Lemma register_tables h pk now db :
  distinct_tokens db -> (pk, h) ∉ map token_key (t_inbox_tokens db) ->
  let gone := drop (MAX_TOKENS_PER_PUBKEY - 1) (newest pk db) in
  let new := mkInboxToken pk h now in
  registered h pk now db
    (set_inbox_tokens (List.filter (survives gone) (t_inbox_tokens db) ++ [new]) db).
Proof.
  intros Hd Hnew gone new.
  assert (Hgone : forall r, r ∈ gone -> it_pubkey r = pk).
  { intros r Hr. assert (Hin : r ∈ newest pk db) by (rewrite <- (take_drop (MAX_TOKENS_PER_PUBKEY - 1) (newest pk db)); by apply elem_of_app; right).
    rewrite (newest_perm pk db), mine_in in Hin. apply Hin. }
  assert (Hmine : List.filter (survives gone) (mine pk db) ≡ₚ take (MAX_TOKENS_PER_PUBKEY - 1) (newest pk db)).
  { rewrite <- (filter_perm _ _ _ (newest_perm pk db)). apply survivors; [by apply newest_distinct|]. subst gone. by rewrite take_drop. }
  assert (Hm' : mine pk (set_inbox_tokens (List.filter (survives gone) (t_inbox_tokens db) ++ [new]) db)
                ≡ₚ new :: take (MAX_TOKENS_PER_PUBKEY - 1) (newest pk db)).
  { unfold mine at 1. cbn [t_inbox_tokens set_inbox_tokens]. rewrite List.filter_app. cbn [List.filter]. unfold owned_by at 2.
    cbn [it_pubkey new]. rewrite String.eqb_refl, filter_filter_comm. fold (mine pk db). rewrite Hmine.
    by rewrite Permutation_app_comm. }
  split; [done|]. split; [|split].
  - unfold distinct_tokens. cbn [t_inbox_tokens set_inbox_tokens]. rewrite map_app. apply NoDup_app. split_and!.
    + eapply sublist_NoDup; [exact Hd|]. apply (fmap_sublist token_key), (filter_sublist (A := InboxToken)).
    + intros k Hk Hk'. apply list_elem_of_singleton in Hk' as ->. apply Hnew. apply list_elem_of_fmap in Hk as (r & Hk & Hr).
      apply list_elem_of_fmap. exists r. split; [done|]. apply list_elem_of_In. apply list_elem_of_In, List.filter_In in Hr. apply Hr.
    + apply NoDup_singleton.
  - unfold others. cbn [t_inbox_tokens set_inbox_tokens]. rewrite List.filter_app. cbn [List.filter]. unfold owned_by at 2.
    cbn [it_pubkey new]. rewrite String.eqb_refl, filter_filter_comm. cbn [negb]. rewrite app_nil_r.
    apply filter_all. intros r Hr. apply list_elem_of_In, List.filter_In in Hr as [_ Hr]. apply survives_spec.
    intros (x & Hk & Hx%Hgone)%list_elem_of_fmap. unfold token_key in Hk. injection Hk as Hk _.
    unfold owned_by in Hr. rewrite Hk, Hx, String.eqb_refl in Hr. done.
  - rewrite bool_decide_false by done. split; [done|]. split.
    + rewrite Hm'. cbn [length]. rewrite length_take. unfold MAX_TOKENS_PER_PUBKEY. lia.
    + intros lost kept Hl Hnl Hk Hk0. rewrite Hm' in Hnl, Hk.
      assert (Hkt : kept ∈ take (MAX_TOKENS_PER_PUBKEY - 1) (newest pk db)).
      { apply elem_of_cons in Hk as [->|Hk]; [|done]. exfalso. apply Hnew. apply mine_in in Hk0 as [Hk0 _].
        by apply (list_elem_of_fmap_2 token_key) in Hk0. }
      assert (Hld : lost ∈ gone).
      { rewrite <- (newest_perm pk db) in Hl. rewrite <- (take_drop (MAX_TOKENS_PER_PUBKEY - 1) (newest pk db)) in Hl.
        apply elem_of_app in Hl as [Hl|Hl]; [|done]. exfalso. apply Hnl. by right. }
      pose proof (sorted_take (fun a b => (- it_created_at a <= - it_created_at b)%Z) (MAX_TOKENS_PER_PUBKEY - 1)
        (newest pk db) kept lost (order_by_sorted _ _) Hkt Hld) as Hle. cbn in Hle. lia.
Qed.
(* ===== verification/FederationFacts.v ===== *)
(** * Calls to other relays: properties

    What a call makes of the answers of the network, and which addresses are ever called. *)

From Stdlib Require Import Ascii String.
From stdpp Require Import prelude gmap strings list.
From S2P Require Import Prelude Json Codec RedisStore Models Effects Crypto Payloads Config Sessions Deps Logic.
From S2P Require Import FederationClient.

#[local] Open Scope morok_scope.

(** ** One call to a peer *)

Section Calls.
  Context `{Ipaddress}.

(** The address a name is pinned to, given the answer of the resolver. *)
Definition pinned (hostname : string) (a : answer) : option string :=
  match an_addresses a with
  | Some ips => if forallb _is_public_ip ips then head ips else None
  | None => None
  end.

Definition name_ok (hostname : string) : bool := negb (String.eqb hostname "") && _HOSTNAME_RE hostname.

(** [n] answers were consumed and [sent] was sent. *)
Definition net_used (n : nat) (sent : list request) (w : vworld) : vworld :=
  set_net (fun m => w_net w (n + m)) (w_sent w ++ sent) w.

Lemma run_resolve h (w : vworld) :
  run_doc (resolve_pinned_peer h) w =
  if name_ok h then (Ok (pinned h (w_net w 0)), net_used 1 [] w) else (Ok None, w).
Proof.
  unfold resolve_pinned_peer, name_ok, pinned, net_used. rewrite app_nil_r.
  destruct (String.eqb h ""); [done|]. cbn [orb negb andb]. destruct (_HOSTNAME_RE h); [|done]. cbn [negb].
  cbn. destruct (an_addresses (w_net w 0)) as [ips|]; [|done]. by destruct (forallb _is_public_ip ips).
Qed.

(** What the caller makes of the response. *)
Definition read_response (missing : bool) (r : option response) : res (option json) :=
  match r with
  | None => Ok None
  | Some (status, body) =>
      if missing && (status =? 404)%Z then Ok None
      else if (200 <=? status)%Z && (status <? 300)%Z
      then match body with Some j => Ok (Some j) | None => Raise (ValueError "json") end
      else Ok None
  end.

Lemma run_post missing h path payload (w : vworld) :
  run_doc (catch_http (let! r := _pinned_post h path payload in answer_of missing r) None) w =
  if name_ok h then
    match pinned h (w_net w 0) with
    | None => (Ok None, net_used 1 [] w)
    | Some ip => (read_response missing (an_response (w_net w 1)),
                  net_used 2 [Request ip h path (Some payload)] w)
    end
  else (Ok None, w).
Proof.
  unfold catch_http. rewrite run_doc_try, run_doc_bind. unfold _pinned_post. rewrite run_doc_bind, run_resolve.
  destruct (name_ok h); [|done]. destruct (pinned h (w_net w 0)) as [ip|]; [|done].
  rewrite run_doc_bind. unfold http_, net_used. cbn. rewrite app_nil_r.
  destruct (an_response (w_net w 1)) as [[status body]|]; [|done]. cbn.
  destruct (missing && _); [done|]. unfold raise_for_status. cbn.
  destruct ((200 <=? status)%Z && (status <? 300)%Z); [|done]. cbn. by destruct body.
Qed.

Lemma snd_run_lookup h username (w : vworld) :
  snd (run_doc (remote_lookup h username) w) =
  (if name_ok h then
    match pinned h (w_net w 0) with
    | None => net_used 1 [] w
    | Some ip => net_used 2 [Request ip h ("/api/v1/federation/users/lookup/" +:+ username) None] w
    end
  else w).
Proof.
  unfold remote_lookup, catch_http. rewrite run_doc_try, run_doc_bind. unfold _pinned_get.
  rewrite run_doc_bind, run_resolve. destruct (name_ok h); [|done]. destruct (pinned h (w_net w 0)) as [ip|]; [|done].
  rewrite run_doc_bind. unfold http_, net_used. cbn. rewrite app_nil_r.
  destruct (an_response (w_net w 1)) as [[status body]|]; [|done]. cbn.
  destruct (status =? 404)%Z; [done|]. unfold raise_for_status. cbn.
  destruct ((200 <=? status)%Z && (status <? 300)%Z); [|done]. cbn. by destruct body.
Qed.

(** The coroutines that call a peer. *)
Inductive peer_call `{Nacl} (s : Settings) (h : string) : prog unit -> Prop :=
| call_handshake : peer_call s h (detached (remote_handshake s h))
| call_forward envelope : peer_call s h (detached (remote_forward s h envelope))
| call_lookup username : peer_call s h (detached (remote_lookup h username))
| call_pull group_id caller : peer_call s h (detached (remote_pull_group_snapshot s h group_id caller)).

(** What may have been sent: nothing, or one request to a public address of the host. *)
Definition sent_safely (h : string) (w w' : vworld) : Prop :=
  w_sent w' = w_sent w \/
  exists r ips, w_sent w' = w_sent w ++ [r] /\ rq_host r = h /\ _HOSTNAME_RE h = true /\
    an_addresses (w_net w 0) = Some ips /\ head ips = Some (rq_ip r) /\ Forall (fun ip => _is_public_ip ip = true) ips.

Lemma used_safely h path payload (w : vworld) :
  sent_safely h w (if name_ok h then
    match pinned h (w_net w 0) with
    | None => net_used 1 [] w
    | Some ip => net_used 2 [Request ip h path payload] w
    end
  else w).
Proof.
  unfold name_ok. destruct (negb _ && _HOSTNAME_RE h) eqn:Hh; [|by left]. apply andb_true_iff in Hh as [_ Hre].
  destruct (pinned h (w_net w 0)) as [ip|] eqn:Hp; [|left; cbn; by rewrite app_nil_r].
  unfold pinned in Hp. destruct (an_addresses (w_net w 0)) as [ips|] eqn:Ha; [|done].
  destruct (forallb _is_public_ip ips) eqn:Hpub; [|done].
  right. exists (Request ip h path payload), ips. split_and!; try done.
  apply Forall_forall. intros x Hx. rewrite forallb_forall in Hpub. apply Hpub. by apply list_elem_of_In.
Qed.

Lemma run_signed {A} `{Nacl} s message (k : string -> M (option A)) (w : vworld) :
  run_doc (signed_ s message k) w =
  match bytes_fromhex (relay_privkey_hex s) with
  | Some key => match ed25519_sign message key with Ok sg => run_doc (k sg) w | Raise _ => (Ok None, w) end
  | None => (Ok None, w)
  end.
Proof.
  unfold signed_. destruct (bytes_fromhex _); [|done]. by destruct (ed25519_sign _ _).
Qed.

Lemma post_safely {A} `{Nacl} s h message (k : string -> M (option A)) (w : vworld) :
  (forall sg, sent_safely h w (snd (run_doc (k sg) w))) -> sent_safely h w (snd (run_doc (signed_ s message k) w)).
Proof.
  intros Hk. rewrite run_signed. destruct (bytes_fromhex _); [|by left]. destruct (ed25519_sign _ _); [apply Hk|by left].
Qed.

Lemma snd_run_post missing h path payload (w : vworld) :
  sent_safely h w (snd (run_doc (catch_http (let! r := _pinned_post h path payload in answer_of missing r) None) w)).
Proof.
  rewrite run_post. pose proof (used_safely h path (Some payload) w) as Hs. destruct (name_ok h); [|done].
  by destruct (pinned h (w_net w 0)).
Qed.

(** No request of the relay to a peer reaches an address that is not public.  A call makes at
    most one request; the name has the form of a public host name, the resolver was asked once, all
    its addresses are public, and the connection goes to the first of them, so an answer that
    changes between the check and the use has no effect. *)
Theorem only_public_addresses `{R : Redis} `{Nacl} s h p (w : world rstore) :
  peer_call s h p -> sent_safely h (absw w) (snd (observe p w)).
Proof.
  intros Hp. rewrite observe_doc. generalize (absw w). clear w. intros w. destruct Hp; rewrite run_detached.
  - unfold remote_handshake. rewrite run_doc_bind, run_doc_now. cbv zeta. apply post_safely. intros sg. apply snd_run_post.
  - unfold remote_forward. rewrite run_doc_bind, run_doc_now. cbv zeta. apply post_safely. intros sg. apply snd_run_post.
  - rewrite snd_run_lookup. apply used_safely.
  - unfold remote_pull_group_snapshot. rewrite run_doc_bind, run_doc_now. cbv zeta. apply post_safely. intros sg.
    apply snd_run_post.
Qed.
End Calls.

(** ** Witnesses *)

Module FederationDemo.
#[local] Instance demo_nacl : Nacl :=
  {| nacl_verify := fun _ _ _ => true; nacl_sign := fun _ _ => "s"; nacl_public := fun k => k;
     nacl_to_curve25519 := fun k => Ok k |}.
#[local] Instance demo_ip : Ipaddress := fun _ => Some (IpFlags false false false false false false).

Definition zeros (n : nat) : string := string_of_list_ascii (repeat "0"%char n).
Definition settings : Settings := mkSettings "relay" (zeros 64) (zeros 64) 86400 1000 30 0 0 true "" 10 "".
Definition relay : world (rstore (Redis := Mem_Redis)) :=
  World 1000 (View ∅ ∅ []) empty_db empty_db ∅ [] (fun _ => "fresh") []
    (fun _ => Answer (Some ["192.0.2.1"; "192.0.2.2"]) (Some (200%Z, Some (JObj [])))) [].

Lemma addresses_witness :
  sent_safely "peer.example" (absw relay) (snd (observe (detached (remote_handshake settings "peer.example")) relay)).
Proof. apply (only_public_addresses settings "peer.example"). constructor. Defined.

Example one_request : map rq_ip (w_sent (snd (run (detached (remote_handshake settings "peer.example")) relay))) = ["192.0.2.1"].
Proof. vm_compute. reflexivity. Qed.
End FederationDemo.
Lemma not_in_batch r :
  r ∈ t -> ready now r = true -> row fq_id (fq_id r) due_batch = None ->
  length due_batch = BATCH_SIZE /\
  Forall (fun b => fq_id b <> fq_id r /\ (fq_next_attempt_at b <= fq_next_attempt_at r)%Z) due_batch.
Proof.
  intros Hr Hready Hnone.
  set (l := order_by fq_next_attempt_at (List.filter (ready now) t)).
  assert (Hl : r ∈ l).
  { unfold l. rewrite order_by_perm, list_elem_of_In. apply List.filter_In. by rewrite <- list_elem_of_In. }
  assert (Hd : r ∈ drop BATCH_SIZE l).
  { rewrite <- (take_drop BATCH_SIZE l) in Hl. apply elem_of_app in Hl as [Hl|Hl]; [|done].
    by destruct (proj1 (row_none _ _ _) Hnone r Hl). }
  split.
  - unfold due_batch. fold l. rewrite length_take. destruct (decide (length l <= BATCH_SIZE)) as [Hle|]; [|lia].
    rewrite drop_ge in Hd by done. by apply elem_of_nil in Hd.
  - apply Forall_forall. intros b Hb. split; [by apply (proj1 (row_none _ _ _) Hnone)|].
    by apply (sorted_take (fun a b => (fq_next_attempt_at a <= fq_next_attempt_at b)%Z) BATCH_SIZE l b r);
      [apply order_by_sorted|..].
Qed.
End Batch.

Lemma recovered_id now r : fq_id (recovered now r) = fq_id r.
Proof. unfold recovered. by destruct (stuck _ r). Qed.

Lemma ready_pending now r : ready now r = true -> fq_status r = PENDING.
Proof. unfold ready. intros [H _]%andb_true_iff. by apply bool_decide_eq_true in H. Qed.

Section Run.
  Context `{Ipaddress} `{Nacl} `{PyText} (s : Settings).

Definition after_run (N : answer -> Prop) (now : Z) (db db' : database) : Prop :=
  (unique_fed db' <-> unique_fed db) /\
  forall k, match fed k db with
            | None => fed k db' = None
            | Some r => let r0 := recovered now r in
                exists r', fed k db' = Some r' /\
                  (ready now r0 = true /\ attempted s N now r0 r' \/
                   r' = r0 /\ (ready now r0 = true -> overtaken now db r0))
            end.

****

EXERCISE AIM
Within the material above, extract exactly the lines that start at the line containing "nacl_to_curve25519 := fun" and stop after the line containing "World 1000 (View", and only those.

SOLVED EXERCISE
     nacl_to_curve25519 := fun k => Ok k |}.
#[local] Instance demo_ip : Ipaddress := fun _ => Some (IpFlags false false false false false false).

Definition zeros (n : nat) : string := string_of_list_ascii (repeat "0"%char n).
Definition settings : Settings := mkSettings "relay" (zeros 64) (zeros 64) 86400 1000 30 0 0 true "" 10 "".
Definition relay : world (rstore (Redis := Mem_Redis)) :=
  World 1000 (View ∅ ∅ []) empty_db empty_db ∅ [] (fun _ => "fresh") []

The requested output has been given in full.